Here is what families most need to know about rights. A detained person has the right to be represented by a lawyer, but at their own expense, because the government does not provide one in immigration proceedings. They have the right to a list of free or low cost legal service providers. They generally have the right to a hearing before an immigration judge, and in many cases the right to ask that judge for release on bond. Some people are eligible for bond, which a judge can set and which can then be paid for release while the case continues; others fall under mandatory detention and are not eligible. An immigration attorney can tell you quickly which category applies, which is one more reason to act fast, especially given how quickly people leave Alaska.

How families can help from the outside

Move quickly and find a lawyer first. Because the Alaska window is short, contact an Alaska immigration attorney or legal aid organization as soon as you can, and understand that the case itself may continue in Washington after a transfer. Have the A-Number ready when you call.

Track the transfer. Keep checking the locator so you always know which facility your person is in, since money, phone, and visitation all depend on where they are at that moment.
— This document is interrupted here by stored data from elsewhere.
(* ===== verification/SpecMessage.v ===== *)
(** * spec/v1: messages and lazily decoded values

    [LazyValue] (lazy_value.go) holds either a value or the JSON document it came
    from, and decodes on demand; [Message] (message.go) and [ResourceValue]
    (sync_desire.go) carry one. *)

From Stdlib Require Import ZArith String.
From stdpp Require Import base option list strings gmap.
From S2P Require Import Prelude GoValue SpecApp.

Local Open Scope string_scope.
Local Open Scope list_scope.

(** ** LazyValue *)

(** [V] is the type of values held; [None] is a nil interface or document. *)
Record LazyValue (V : Type) := { Value : option V; doc : option string }.
Arguments Value {V}. Arguments doc {V}. Arguments Build_LazyValue {V}.

Section lazy.
Context {V : Type}.
(** json.Marshal of a value, and of nil. *)
Context (Marshal : option V -> outcome string).

Definition UnmarshalJSON (v : LazyValue V) (b : string) : LazyValue V * outcome unit :=
  ({| Value := Value v; doc := Some b |}, Ok tt).

Definition SetJSON (v : LazyValue V) (d : option string) : LazyValue V :=
  {| Value := Value v; doc := d |}.

Definition GetJSON (v : LazyValue V) : option string := doc v.

Definition MarshalJSON (v : LazyValue V) : outcome string :=
  match doc v with
  | Some d => Ok d
  | None => Marshal (Value v)
  end.

(** Decoding into an object of type [T]: json.Unmarshal, or a decoder with
    UseNumber, which may leave the object changed when they fail. *)
Section decode.
Context {T : Type} (Decode : string -> T -> T * outcome unit).

Definition decode_lazy (v : LazyValue V) (obj : T) : T * outcome unit :=
  match doc v with
  | Some d => Decode d obj
  | None =>
      match Value v with
      | Some x =>
          match Marshal (Some x) with
          | Ok bs => Decode bs obj
          | Err e => (obj, Err e)
          | Panic w => (obj, Panic w)
          | NoFuel => (obj, NoFuel)
          end
      | None => (obj, Ok tt)
      end
  end.

(** [v.Unmarshal(obj)] decodes with json.Unmarshal, [v.ExactUnmarshal(obj)] with
    a decoder that keeps numbers as text. *)
Definition Unmarshal := decode_lazy.
Definition ExactUnmarshal := decode_lazy.

(** Sending a lazy value through JSON does not change what it decodes to: the
    receiver of its encoding decodes to the same object and outcome as the
    sender would have, and passes the document on byte for byte. *)
Theorem lazy_value_transparent v v0 b obj :
  (doc v <> None \/ Value v <> None) ->
  MarshalJSON v = Ok b ->
  let received := fst (UnmarshalJSON v0 b) in
  Unmarshal received obj = Unmarshal v obj /\ MarshalJSON received = Ok b.
Proof.
  intros Hv Hm. split; [|done].
  unfold MarshalJSON, UnmarshalJSON, Unmarshal, decode_lazy in *. cbn.
  destruct (doc v) as [d|]; [congruence|].
  destruct (Value v) as [x|]; [|by destruct Hv]. by rewrite Hm.
Qed.
End decode.
End lazy.

(** ** Messages *)

Definition MessageDeviceEvent : string := "deviceEvent".
Definition MessageDeviceReport : string := "deviceReport".
Definition MessageDeviceDelta : string := "deviceDelta".
Definition MessageResponse : string := "response".
Definition MessageDevicePropertyGet : string := "thing.property.get".
Definition MessageDeviceEventReport : string := "thing.event.post".
Definition MessageDeviceLifecycleReport : string := "thing.lifecycle.post".

Record Message (V : Type) := {
  msg_Kind : string;
  msg_Metadata : gomap string;
  msg_Content : LazyValue V }.
Arguments msg_Kind {V}. Arguments msg_Metadata {V}. Arguments msg_Content {V}.
Arguments Build_Message {V}.

(** ** Resources of a desire response *)

Definition KindApp : string := "app".
Definition KindApplication : string := "application".
Definition KindConfig : string := "config".
Definition KindConfiguration : string := "configuration".
Definition KindSecret : string := "secret".

Record ResourceInfo := { ri_Kind : string; ri_Name : string; ri_Version : string }.
Record ResourceValue (V : Type) := { rvl_Info : ResourceInfo; rvl_Value : LazyValue V }.
Arguments rvl_Info {V}. Arguments rvl_Value {V}. Arguments Build_ResourceValue {V}.

Section resources.
Context {V : Type} (Marshal : option V -> outcome string).
(** json.Unmarshal into the three resources, and their zero values. *)
Context (DecodeApp : string -> Application -> Application * outcome unit) (zero_app : Application).
Context (DecodeConfig : string -> Configuration -> Configuration * outcome unit)
  (zero_config : Configuration).
Context (DecodeSecret : string -> Secret -> Secret * outcome unit) (zero_secret : Secret).

(** The error of the decoding is dropped: a resource that does not decode comes
    back as far as it was decoded. *)
Definition App (v : ResourceValue V) : option Application :=
  if String.eqb (ri_Kind (rvl_Info v)) KindApplication || String.eqb (ri_Kind (rvl_Info v)) KindApp
  then Some (fst (Unmarshal Marshal DecodeApp (rvl_Value v) zero_app)) else None.

Definition Config (v : ResourceValue V) : option Configuration :=
  if String.eqb (ri_Kind (rvl_Info v)) KindConfiguration || String.eqb (ri_Kind (rvl_Info v)) KindConfig
  then Some (fst (Unmarshal Marshal DecodeConfig (rvl_Value v) zero_config)) else None.

Definition Secret_ (v : ResourceValue V) : option Secret :=
  if String.eqb (ri_Kind (rvl_Info v)) KindSecret
  then Some (fst (Unmarshal Marshal DecodeSecret (rvl_Value v) zero_secret)) else None.

End resources.

Definition PrefixConfigObject : string := "_object_".
Definition IsConfigObject (key : string) : bool := HasPrefix key PrefixConfigObject.

Lemma lazy_value_transparent_witness :
  let v : LazyValue nat := {| Value := Some 3; doc := None |} in
  let received := fst (UnmarshalJSON (V := nat) {| Value := None; doc := None |} "3") in
  Unmarshal (fun _ => Ok "3") (fun d _ => (d, Ok tt)) received "" =
    Unmarshal (fun _ => Ok "3") (fun d _ => (d, Ok tt)) v "" /\
  MarshalJSON (fun _ => Ok "3") received = Ok "3".
Proof.
  apply (lazy_value_transparent (fun _ => Ok "3") (fun d _ => (d, Ok tt))
    (Build_LazyValue (Some 3) None) (Build_LazyValue None None) "3" "");
    [by right|reflexivity].
Defined.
Put money on their account and learn the phone system. While your person is in an Anchorage jail, the deposit and phone systems are run by the state corrections department; after a transfer to Tacoma or elsewhere, they are run by that facility and its vendors. Call to confirm how each works.

Keep the paperwork organized. Hold onto every document with the A-Number, every court notice, and every receipt, and share copies with the attorney.

Staying connected matters more than anything

Through all of the logistics, do not underestimate the simple power of staying in touch. A transfer to the Lower 48 can leave a person isolated and thousands of miles from everyone they know, frightened and cut off, and steady contact from home is one of the few things that genuinely helps a person hold on.

Letters and photos are the backbone of that connection. They are something your person can keep, read again on a hard night, and hold as proof that home has not let go, and they can follow your person from Alaska to wherever they are sent. InmateAid can help you send physical mail and photos to your loved one, printed and delivered the right way so it reaches them inside. Use it to send pictures of family, words of encouragement, or simply a reminder that someone is fighting for them on the outside. That steady contact, alongside a good lawyer, is the most practical support you can give while the case moves forward.

Frequently asked questions

Is there an ICE detention center in Alaska?

No. Alaska has no permanent ICE detention facility. The federal government contracts with the Alaska Department of Corrections to hold immigration detainees temporarily, mainly at the Anchorage Correctional Complex, usually for only a few days before they are moved.

Where are ICE detainees from Alaska taken?

Most are flown out of state to the Northwest ICE Processing Center in Tacoma, Washington, the main immigration detention facility for the Pacific Northwest, where the immigration case continues.

How do I find someone detained by ICE in Alaska?

Use the free Online Detainee Locator System at locator.ice.gov, searching by the nine digit A-Number or by full name, country of birth, and date of birth. Because people are moved quickly, check again every few days. People under 18 do not appear in the locator.

Does Alaska cooperate with ICE?

It varies by agency. The Alaska Department of Corrections and the Kodiak Police Department have cooperation agreements with ICE. The Anchorage and Juneau police departments and the Alaska State Troopers have said they do not, though jail bookings can still surface in federal databases.

Can someone be released from ICE detention on bond?

Sometimes. An immigration judge can set bond for people who are eligible, and it can then be paid for release while the case continues. Others are subject to mandatory detention and cannot get bond. An immigration attorney can determine which applies.